Wohnhausanlage Drorygasse 8; Gemeindebau im 3. Bezirk, erbaut 1924-25.

In den 1920-Jahren war die Sozialdemokratie stärkste politische Kraft in Wien und Österreich. Als im Jahr 1922 aus Wien ein eigenständiges Bundesland, losgelöst von Niederösterreich, wurde, war der erste Schritt in Richtung "Rotes Wien" gesetzt. Neben Reformen in Bereichen der Bildung und Gesundheit wurde der Fokus auf menschenwürdige Behausungen gesetzt. Insgesamt 63.000 Wohnungen wurden in der Zwischenkriegszeit in Wien erbaut, allesamt hell, warm und mit Wasserleitungen und Toiletten ausgestattet. Damit wurde ein Meilenstein für die Arbeiterfamilien in der Stadt erreicht, waren die neuen Wohnungen doch ein enormer Gegensatz zu den Bassena-Wohnungen in den Mietskasernen.

Der Wohnbau wurde auf dem ehemaligen Gelände der "Wällischen Gärten" errichtet, die bis ins 19. Jahrhundert ein wichtiger Versorgungsfaktor für die Wiener Bevölkerung waren.
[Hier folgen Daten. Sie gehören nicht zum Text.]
Local Hint Resolve refused_onSettle refused_onKeydown : keeps.

Lemma refused_step i : refused (step i).
Proof.
  destruct i; unfold step, handle, onDocumentMouseup, onClick, onPointerDown,
    onPointerMove, onDropNode, onDropCombo, onDropCanvas, onThrottleTimer,
    runMoveNodes, clearState.
  all: by_steps.
Qed.

Lemma refused_run (inputs : list Input) (s : DragNode) :
  never_armed g0 s -> never_armed g0 (run inputs s).
Proof.
  revert s. induction inputs as [|i r IH]; intros s H; simpl; [exact H|].
  apply IH. pose proof (refused_step i s H) as Hs.
  destruct (step i s); exact Hs.
Qed.

End NeverArmed.

(** When [shouldBegin] refuses every press, no sequence of inputs
    starts a drag: nothing is ever pressed, dragged or snapshotted, no
    node is moved and no item is hidden or shown. *)
Theorem refused_press_starts_nothing (o : DragNodeOptions) (g : Graph)
    (inputs : list Input) :
  (forall ev, shouldBegin (constructor_options o) ev = false) ->
  let s := run inputs (new_DragNode o g) in
  pointerDown s = None /\ dragging s = false /\ originPositions s = [] /\
  nodes (graph s) = nodes g /\
  hiddenItems (graph s) = hiddenItems g /\
  visibleShapeIds (graph s) = visibleShapeIds g.
Proof.
  intros Hrefuse s.
  assert (H : never_armed g s).
  { apply refused_run. repeat split; auto. }
  destruct H as (_ & H1 & H2 & H3 & _ & _ & _ & _ & _ & H4 & H5 & H6).
  repeat split; assumption.
Qed.

(** ** Drops on a node and on the canvas *)

(** A drop on a node: every dragged node the store holds gets the parent
    the drop target stands for, through a data update for each whose
    parent differed, and only after that the positions are committed as
    a pointer-up does; the other nodes keep their parent and the snapshot
    stays in place until the completion callback runs. *)
Theorem drop_on_node_adopts_then_commits (s : DragNode) (event : IG6GraphEvent) :
  let c := dropParent s event in
  exists s',
    onDropNode event s = Ok tt s' /\
    (forall p, p ∈ originPositions s -> is_Some (nodes (graph s) !! p_id p) ->
       parent_of (graph s') (p_id p) = Some c) /\
    (forall i, i ∉ map p_id (originPositions s) ->
       parent_of (graph s') i = parent_of (graph s) i) /\
    originPositions s' = originPositions s /\
    exists updates,
      log (graph s')
      = log (graph s) ++ updates
        ++ [UpdateNodePosition (committed event s) (Some true)] /\
      Forall (fun e => is_updateData e = true) updates /\
      (forall p, p ∈ originPositions s -> is_Some (nodes (graph s) !! p_id p) ->
         parent_of (graph s) (p_id p) <> Some c ->
         UpdateData [(p_id p, c)] ∈ updates).
Proof.
  intros c.
  destruct (adopt_loop c (originPositions s) s)
    as (g1 & H1 & A1 & B1 & D1 & O1 & u1 & L1 & F1 & U1).
  eexists. split.
  { unfold onDropNode.
    erewrite bind_ok by reflexivity.
    erewrite bind_ok by reflexivity.
    erewrite bind_ok by exact H1.
    apply onPointerUp_eq. }
  cbn [graph set_pendingCommits set_graph originPositions set_selectedNodeIds
       set_dragging set_pointerDown].
  assert (Hin : forall p, p ∈ originPositions s ->
                      p_id p ∈ map p_id (originPositions s))
    by (intros p Hp; apply list_elem_of_fmap; exists p; split;
        [reflexivity | exact Hp]).
  repeat split.
  - intros p Hp Hs. rewrite parent_of_updateNodePosition. apply B1; auto.
  - intros i Hi. rewrite parent_of_updateNodePosition. apply O1, Hi.
  - exists u1. repeat split.
    + cbn [log updateNodePosition record with_store]. rewrite L1.
      rewrite <- app_assoc. reflexivity.
    + exact F1.
    + intros p Hp Hs Hne. apply U1; auto.
Qed.

Lemma dropParent_cons_passed_over (s : DragNode) (event : IG6GraphEvent)
    (h : option ID) (hits : list (option ID)) :
  passed_over s h ->
  dropParent s (mkEvent (ev_canvas event) (ev_itemId event) (ev_key event)
                  (h :: hits) (ev_now event))
  = dropParent s (mkEvent (ev_canvas event) (ev_itemId event) (ev_key event)
                    hits (ev_now event)).
Proof.
  intros Hh. unfold dropParent. cbn [ev_hit omap list_omap].
  destruct h as [j|]; [|reflexivity].
  unfold includes. case_bool_decide as Hj; [reflexivity|].
  destruct Hh as [Hin | [Hn Hc]]; [contradiction|].
  cbn [List.find]. unfold getComboData, getNodeData. rewrite Hn, Hc.
  cbn [fmap option_fmap option_map].
  rewrite !bool_decide_eq_false_2 by (intros [? ?]; discriminate).
  reflexivity.
Qed.
(** * Ratio engine of the audit-opinion prediction app (src/main.py)

    A shallow embedding of [safe_div], [compute_ratios] and of the
    feature-selection / row-filtering part of the Streamlit script.

    Numbers.  A pandas cell of a float column is modelled by [cell]: a
    null ([NaN]), a signed infinity, or a finite value.  Finite values are
    exact rationals ([Qc]); rounding and overflow of binary64 are not part
    of this model, and the two zeros of binary64 are one value here (pandas'
    [replace(0, nan)] matches both of them).

    Tables.  A [DataFrame] is a row index and an ordered list of named
    columns; a [Series] is the list of the cells of one column.  All the
    series the script combines come from one table, so index alignment is
    positional. *)

From Stdlib Require Import QArith Qcanon.
From stdpp Require Import base option list strings numbers.

Local Open Scope Qc_scope.

(** ** Cells and their arithmetic *)

Inductive cell : Type :=
  | NaN
  | Inf (neg : bool)
  | Fin (q : Qc).

Global Instance cell_eq_dec : EqDecision cell.
Proof. solve_decision. Defined.

(** A decimal literal [n / d] of the source. *)
Definition dec (n : Z) (d : positive) : Qc := Q2Qc (n # d).

Definition Qc_neg (q : Qc) : bool := bool_decide (q < 0).

(** [pd.isna]: only the null counts, an infinity does not. *)
Definition isna (c : cell) : bool :=
  match c with NaN => true | _ => false end.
Die Gründe gehörten zum Besitz der aus Verona stammenden Oria della Scala. 1445 schenkte sie die Gartenanlagen dem Augustinerorden. Zum Gedenken der aus dem "Welschland" stammenden Stifterin wurden diese bis zur Verbauung ab der Mitte des 19. Jahrhunderts als "Wällische Gärten" bezeichnet.

Kunst am Bau

Die Fassaden sind reich mit Dekor wie Relieffeldern und Fenstergiebeln überzogen, die dem monumental hochgestuften Bau eine weiche, romantisierende Hülle geben. Ein überraschendes Detail ist der Eckpfeiler mit Kapitell an der Ecke zur Dietrichgasse. Er scheint wie der Arkadengang und das Tonnengewölbe der Kirchenarchitektur entliehen zu sein. Die zweifarbige Gestaltung betont den mehrschichtigen Fassadenaufbau, der die gesamte Masse in unruhige Bewegung versetzt. Die scharfen Dreiecksgiebeln und spitzen Erkerachsen entsprechen der expressionistischen Architektur der 20er-Jahre.

Prominente Bewohner

  • Der Widerstandskämpfer Roman Felleis (1903-1944) wohnte vorübergehend an dieser Adresse. Er starb 1944 während eines amerikanischen Bombenangriffes im KZ Buchenwald. Nach ihm ist die städtische Wohnhausanlage Hagenmüllergasse 32 benannt.
  • Franz Schuster (1904-1943) wurde ebenfalls aufgrund seiner politischen Gesinnung verfolgt. Er kam 1943 im KZ Buchenwald ums Leben. Die Wohnhausanlage Hagenmüllergasse 14-16 trägt seinen Namen.
  • Auch Maria Jacobi (1910-1976) wohnte vorübergehend hier. Sie war bereits vor dem Zweiten Weltkrieg Obfrau der sozialdemokratischen Arbeiterjugend. 1945 wurde sie Mitglied des Wiener Gemeinderates. In ihrer Funktion als erste amtsführende Stadträtin Wiens (1959-1973) widmete sie sich vor allem der Errichtung sozialer Einrichtungen.
  • Otto Rudolf Schatz (1900-1961) zählt zu den wichtigen österreichischen Malern der Zwischenkriegszeit. 1938 wurde ein Berufsverbot über ihn verhängt, weshalb er nach Prag emigrierte. Nach dem Zweiten Weltkrieg kehrte er nach Österreich zurück und wurde Mitglied der Secession.